If you consider the structural characteristics of hair follicles, this kind of "shock" hair loss is quite easy to explain and identifies the common factor here. Any tissue trauma causes tissue swelling. This increase in tissue fluid pressure causes a distortion of the local hair follicles, that reduces the hair production area until complete involution of the germinal matrix causes hair shedding producing the noted club hair shape.
Tissue trauma, immune reactions, chemotherapy and radiation poisoning all increase tissue fluid pressures. The effect upon hair follicles is easy to understand through the attached diagram.
The tissue swelling moves the surface of the skin away from the DP/ germinal matrix. This pulls the body of the follicle upwards, and starts to pull the germinal matrix away from the DP, reducing contact from the outside inwards. Hair growth stops also from the outside inwards, producing the club hair shape. If hair growth around the germinal matrix stopped by any other process, the end of the shed hair would mirror the shape of the DP/GM with some shrinkage. It is the club or rounded end of the shed hair that tells the story here. Changes in the size of anagen follicles, can also be easily explained by the influence of local tissue fluid pressures as I describe in my article PDF attached.
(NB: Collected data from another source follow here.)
Lemma exact_response_0 want staged din ref : length din = want -> (length staged = want -> length ref = want) ->
  exact_response want staged din ref = 0 <-> length staged = want /\ din = ref.
Proof.
  intros Hd Hr. unfold exact_response. destruct (Nat.eqb_spec (length staged) want) as [Hl|]; cbn [negb]; [|split; [done|by intros [? _]]].
  rewrite one_if_0, negb_false_iff, Z.eqb_eq. split; [intros Hb; split; [done|]; apply bad_bytes_eq; [rewrite Hr by done|]; done|].
  intros [_ ->]. rewrite <- (app_nil_r ref) at 1. apply bad_bytes_prefix.
Qed.

Lemma response_nonneg want staged got ref : 0 <= exact_response want staged got ref.
Proof. unfold exact_response. destruct (negb _); [done|apply one_if_nonneg]. Qed.

(** A fetch that is compared with what the host staged, or with a file. *)
Lemma fetch_counts cdb want (ref : option (list Z)) : (forall l, ref = Some l -> length l = want) ->
  counts (try (must cdb [] want) (fun din => staged <- get_tbx resp ;; ret (Some (exact_response want staged din (default staged ref)))))
    (fun r r' => tb_exchange cdb [] (default (the_response r') ref) r r' /\ length (the_response r') = want).
Proof.
  intros Hr. eapply counts_iff; [apply (check_counts _ (fun din r => exact_response want (the_response r) din (default (the_response r) ref)));
    [intros; apply must_iff|intros; apply response_nonneg]|]. cbn beta. intros r r'.
  assert (Hl : length (the_response r') = want -> length (default (the_response r') ref) = want).
  { destruct ref as [l|]; [intros _; by apply Hr|done]. }
  split.
  - intros (din & [He Hd] & E%exact_response_0); [|done..]. destruct E as [Hs ->]. by split.
  - intros [He Hs]. exists (default (the_response r') ref). split; [split; [done|by apply Hl]|]. apply exact_response_0; auto.
Qed.

Lemma upload_counts name cmds (check : list Z -> Z) (Q : list Z -> Prop) :
  (forall up, 0 <= check up /\ (check up = 0 <-> Q up)) ->
  counts (try (tb_send name cmds) (fun _ => up <- get_tbx upload ;; ret (Some (check up))))
    (fun r r' => tb_uploads name cmds r r' /\ Q (the_upload r')).
Proof.
  intros Hc. eapply counts_iff; [apply (check_counts _ (fun _ r => check (the_upload r)) (fun _ => tb_uploads name cmds));
    [intros; apply tb_send_uploads|intros; apply Hc]|]. cbn beta. intros r r'. setoid_rewrite (proj2 (Hc _)).
  split; [by intros (? & ? & ?)|intros [? ?]; by exists tt].
Qed.

Lemma list_counts :
  counts tb_list (fun r r' => tb_exchange (op10 0xD0) [] (the_response r') r r' /\ length (the_response r') = (file_count r * 40)%nat).
Proof. intros r r'. apply (fetch_counts (op10 0xD0) (file_count r * 40) None); [done]. Qed.

Lemma get_counts :
  counts tb_get_4096 (fun r r' =>
    tb_exchange (cdb10 0xD1 13 0 0 0 0 1) [] (the_response r') r r' /\ length (the_response r') = 4096%nat).
Proof. intros r r'. apply (fetch_counts (cdb10 0xD1 13 0 0 0 0 1) 4096 None); [done]. Qed.

Lemma big_counts m fdat (Hlen : length fdat = m) (name : list Z) :
  let add t := t <| files ::= (fun fs => fs ++ [MkTbFile name fdat]) |> in
  counts (set_tbx add ;; idx <- get_tbx (fun t => Z.of_nat (length (files t)) - 1) ;;
      try (must (cdb10 0xD1 (u8 idx) 0 0 0 0 16) [] m) (fun din =>
      staged <- get_tbx resp ;; ret (Some (exact_response m staged din fdat))))
    (fun r r' => exists r1, set_tbx add r = Some (tt, r1) /\
       tb_exchange (cdb10 0xD1 (u8 (Z.of_nat (file_count r))) 0 0 0 0 16) [] fdat r1 r' /\ length (the_response r') = m).
Proof.
  intros add r r'.
  assert (E : exists r1, set_tbx add r = Some (tt, r1) /\ file_count r1 = (file_count r + 1)%nat).
  { eexists. split; [reflexivity|]. unfold file_count. cbn. by rewrite length_app. }
  destruct E as (r1 & E & Hf). rewrite (bind_some _ _ _ _ _ E).
  rewrite !(bind_some (get_tbx (fun t => Z.of_nat (length (files t)) - 1)) _ r1 (Z.of_nat (file_count r1) - 1) r1) by done.
  replace (Z.of_nat (file_count r1) - 1) with (Z.of_nat (file_count r)) by lia.
  destruct (fetch_counts (cdb10 0xD1 (u8 (Z.of_nat (file_count r))) 0 0 0 0 16) m (Some fdat)) with (r := r1) (r' := r') as [Hz Hn];
    [by intros l [= <-]|]. split; [|exact Hn]. cbn [default] in Hz. rewrite E. etransitivity; [exact Hz|]. split.
  - intros [He Hs]. by exists r1.
  - intros (r1' & [= <-] & He). exact He.
Qed.

Lemma short_chunk_counts c : counts (tb_short_chunk c) (tb_short_exchange c.1 c.2).
Proof.
  intros r r'. unfold tb_short_chunk. split; [split|].
  - intros (b1 & r1 & E1 & E)%bind_inv. destruct b1; [|by injection E]. cbn [negb] in E.
    apply bind_inv in E as (b2 & r2 & E2 & E). destruct b2; [|by injection E]. cbn [negb] in E.
    apply bind_inv in E as (b3 & r3 & E3 & E). destruct b3; [|by injection E]. cbn [negb] in E.
    apply bind_inv in E as ([] & r4 & E4 & E). apply bind_inv in E as (b5 & r5 & E5 & E). destruct b5; [|by injection E].
    cbn [negb] in E. apply bind_inv in E as (s & r6 & E6 & (m & r7 & E7 & E)%bind_inv).
    destruct (Z.eqb_spec s 0) as [->|]; [|by injection E]. destruct (Z.eqb_spec m 0) as [->|]; [|by injection E].
    injection E as <-. exists r1, r2, r3, r4, r5, r6. apply tb_select_selects in E1. by apply put_all_puts in E2, E3.
  - intros (r1 & r2 & r3 & r4 & r5 & r6 & E1 & E2 & E3 & E4 & E5 & E6 & E7).
    apply tb_select_selects in E1. apply puts_put_all in E2, E3.
    rewrite (bind_some _ _ _ _ _ E1). cbn [negb]. rewrite (bind_some _ _ _ _ _ E2). cbn [negb].
    rewrite (bind_some _ _ _ _ _ E3). cbn [negb]. rewrite (bind_some _ _ _ _ _ E4), (bind_some _ _ _ _ _ E5). cbn [negb].
    by rewrite (bind_some _ _ _ _ _ E6), (bind_some _ _ _ _ _ E7).
  - intros n. do 3 (intros ([] & ? & _ & E)%bind_inv; [|by injection E]; revert E; cbn [negb]).
    intros (? & ? & _ & ([] & ? & _ & E)%bind_inv)%bind_inv; [|by injection E]. cbn [negb] in E.
    apply bind_inv in E as (s & ? & _ & (m & ? & _ & E)%bind_inv). injection E as <- <-. apply one_if_nonneg.
Qed.

Lemma short_chunks_counts cmds : counts (tb_short_chunks cmds) (chained ((fun c => tb_short_exchange c.1 c.2) <$> cmds)).
Proof.
  induction cmds as [|c cmds IH]; intros r r'; cbn [tb_short_chunks fmap list_fmap chained].
  { unfold ret. split; [split; [by intros [= ->]|by intros ->]|]. by intros n [= <-]. }
  split.
  - rewrite try_iff. setoid_rewrite try_iff. split.
    + intros (n & r1 & E1 & m & r2 & E2 & E). injection E as E <-.
      pose proof (proj2 (short_chunk_counts c r r1) n E1). pose proof (proj2 (IH r1 r2) m E2).
      assert (n = 0) as -> by lia. assert (m = 0) as -> by lia. exists r1. by rewrite <- (proj1 (short_chunk_counts c r r1)), <- (proj1 (IH r1 r2)).
    + intros (r1 & E1 & E2). apply short_chunk_counts in E1. apply IH in E2. exists 0, r1. split; [done|]. by exists 0, r'.
  - intros n (n1 & r1 & E1 & (m & r2 & E2 & E)%try_iff)%try_iff. injection E as <- <-.
    pose proof (proj2 (short_chunk_counts c r r1) _ E1). pose proof (proj2 (IH r1 r2) _ E2). lia.
Qed.

Lemma short_counts name src :
  counts (try (must (op10 0xD3) (name_bytes name) 0) (fun _ =>
      try (tb_short_chunks (blocks src)) (fun n => st <- tb_cmd (op10 0xD5) [] 0 ;; up <- get_tbx upload ;;
      ret (Some (n + one_if (negb (st.1 =? 0)) + one_if (negb (length up =? length src)%nat || negb (bad_bytes up src =? 0)))))))
    (fun r r' => chained ([tb_exchange (op10 0xD3) (name_bytes name) []] ++
       ((fun c => tb_short_exchange c.1 c.2) <$> blocks src) ++ [tb_exchange (op10 0xD5) [] []]) r r' /\ the_upload r' = src).
Proof.
  assert (Hup : forall up, one_if (negb (length up =? length src)%nat || negb (bad_bytes up src =? 0)) = 0 <-> up = src).
  { intros up. rewrite one_if_0, orb_false_iff, !negb_false_iff, Nat.eqb_eq, Z.eqb_eq. split; [intros []; by apply bad_bytes_eq|].
    intros ->. pose proof (bad_bytes_prefix src []) as Hb. rewrite app_nil_r in Hb. by split. }
  intros r r'. cbn [app chained]. setoid_rewrite chained_app. cbn [chained]. split; [split|].
  - intros (? & r1 & [-> E1]%must_plain & (n & r2 & E2 & ([st l] & r3 & E3 & E)%bind_inv)%try_iff)%try_iff.
    cbn [fst] in E. injection E as E <-. pose proof (proj2 (short_chunks_counts _ _ _) _ E2).
    pose proof (one_if_nonneg (negb (st =? 0))). set (b := negb _ || _) in E. pose proof (one_if_nonneg b).
    assert (n = 0) as -> by lia. assert (Hb : one_if b = 0) by lia. apply Hup in Hb.
    assert (Hst : one_if (negb (st =? 0)) = 0) by lia. apply one_if_0, negb_false_iff, Z.eqb_eq in Hst as ->.
    apply (proj1 (short_chunks_counts _ _ _)) in E2. apply tb_cmd_exchange in E3 as [E3 ->%length_zero_iff_nil].
    split; [|exact Hb]. exists r1. split; [exact E1|]. exists r2. split; [exact E2|]. exists r3. by split.
  - intros ((r1 & E1 & r2 & E2 & r3 & E3 & <-) & Hu). apply try_iff. exists [], r1. split; [by apply must_plain|].
    apply short_chunks_counts in E2. apply try_iff. exists 0, r2. split; [done|].
    assert (E4 : tb_cmd (op10 0xD5) [] 0 r2 = Some ((0, []), r3)) by (by apply tb_cmd_exchange).
    rewrite (bind_some _ _ _ _ _ E4). apply Hup in Hu. unfold get_tbx.
    rewrite (bind_some (get _) _ r3 (the_upload r3) r3) by done. unfold ret. cbn [fst Z.eqb negb]. by rewrite Hu.
  - intros n (? & r1 & _ & (m & r2 & E2 & ([st l] & r3 & E3 & E)%bind_inv)%try_iff)%try_iff. injection E as <- <-.
    pose proof (proj2 (short_chunks_counts _ _ _) _ E2). cbn [fst].
    pose proof (one_if_nonneg (negb (st =? 0))). set (b := negb _ || _). pose proof (one_if_nonneg b). lia.
Qed.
There is a testable prediction here. If increased tissue fluid pressures are the actual mechanism of the common changes in hair follicle size, there will also be significant changes in the sweating capacity of the surrounding tissues. Where hair growth is reduced, there will be increased sweating capacity. Where hair growth is increased, there will be reduced sweating capacity of the surrounding tissue. It turns out that this has already been confirmed in androgen related changes in hair growth.